Exercise directions:
Lift every line from the entries that includes the word "induction".

Supplied data:
(** Indexing just past a prefix. *)
Lemma index_middle pre a rest : index (pre ++ a :: rest) (len pre) = Ok a.
Proof.
  unfold index. pose proof (len_nonneg pre).
  destruct (decide (len pre < 0)) as [?|_]; [lia|].
  rewrite decide_False by lia.
  unfold len. rewrite Nat2Z.id, list_lookup_middle by done. done.
Qed.

Lemma sum_from acc (xs : list Z) : foldl Z.add acc xs = acc + sum xs.
Proof.
  unfold sum. revert acc. induction xs as [|x xs IH]; intros acc; cbn [foldl].
  - lia.
  - rewrite IH, (IH (0 + x)). lia.
Qed.

Lemma sum_cons x (xs : list Z) : sum (x :: xs) = x + sum xs.
Proof. unfold sum at 1. cbn [foldl]. rewrite sum_from. lia. Qed.

Lemma range_cons a b : a < b → range a b = a :: range (a + 1) b.
Proof.
  intros. unfold range. rewrite seqZ_cons by lia.
  f_equal. f_equal; lia.
Qed.

Lemma range_nil a b : b ≤ a → range a b = [].
Proof. intros. unfold range. apply seqZ_nil. lia. Qed.

Lemma sorted_perm l : sorted l ≡ₚ l.
Proof. apply merge_sort_Permutation. Qed.

Lemma sorted_ascending l : StronglySorted Z.le (sorted l).
Proof. apply (StronglySorted_merge_sort Z.le). Qed.

(** Reading an ascending list backwards gives a descending one. *)
Lemma reverse_descending l : StronglySorted Z.le l → StronglySorted Z.ge (reverse l).
Proof.
  induction 1 as [|x l Hl IH Hx]; [constructor|].
  rewrite reverse_cons. apply StronglySorted_app_2; [|done|repeat constructor].
  intros y z Hy Hz. apply list_elem_of_singleton in Hz as ->.
  rewrite elem_of_reverse in Hy. rewrite Forall_forall in Hx.
  apply Z.le_ge, Hx. done.
Qed.

End builtins.

(** ** Seek cost: the index loops of the source compute [SeekCost] *)

Section seek_cost.
Implicit Types (l order pre rest : list Z) (i a b : Z).

(** One term of the source's sum, at the position just past [pre ++ [a]]. *)
Lemma seek_term pre a b rest :
  let order := pre ++ a :: b :: rest in
  let i := len pre + 1 in
  (x ← index order i; y ← index order (i - 1); mret (Z.abs (x - y)))
  = Ok (Z.abs (b - a)).
Proof.
  cbn zeta. replace (len pre + 1 - 1) with (len pre) by lia.
  rewrite index_middle.
  replace (len pre + 1) with (len (pre ++ [a])) by (rewrite len_app, len_cons; done).
  rewrite (cons_middle a pre), app_assoc, index_middle. done.
Qed.

Lemma seek_terms_from pre a rest :
  ∃ terms,
    mapM (λ i, x ← index (pre ++ a :: rest) i;
               y ← index (pre ++ a :: rest) (i - 1); mret (Z.abs (x - y)))
         (range (len pre + 1) (len (pre ++ a :: rest))) = Ok terms
    ∧ sum terms = SeekCost (a :: rest).
Proof.
  revert pre a. induction rest as [|b rest IH]; intros pre a.
  - rewrite range_nil by (rewrite len_app, len_cons; unfold len; cbn; lia).
    by exists [].
  - rewrite range_cons
      by (rewrite len_app, !len_cons; pose proof (len_nonneg rest); lia).
    destruct (IH (pre ++ [a]) b) as (terms & Hterms & Hsum).
    rewrite <-(assoc_L (++)) in Hterms. cbn [app] in Hterms.
    rewrite len_app, len_cons in Hterms. change (len []) with 0 in Hterms.
    replace (len pre + (1 + 0) + 1) with (len pre + 1 + 1) in Hterms by lia.
    exists (Z.abs (b - a) :: terms). split.
    + cbn [mapM]. rewrite (seek_term pre a b rest). cbn [mbind outcome_bind].
      rewrite Hterms. done.
    + rewrite sum_cons, Hsum. done.
Qed.

Lemma seek_total_correct order : seek_total order = Ok (SeekCost order).
Proof.
  unfold seek_total. destruct order as [|a rest].
  - done.
  - destruct (seek_terms_from [] a rest) as (terms & Hterms & Hsum).
    cbn [app] in Hterms. change (len [] + 1) with 1 in Hterms.
    rewrite Hterms. cbn. by rewrite Hsum.
Qed.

Completed exercise:
  unfold sum. revert acc. induction xs as [|x xs IH]; intros acc; cbn [foldl].
  induction 1 as [|x l Hl IH Hx]; [constructor|].
  revert pre a. induction rest as [|b rest IH]; intros pre a.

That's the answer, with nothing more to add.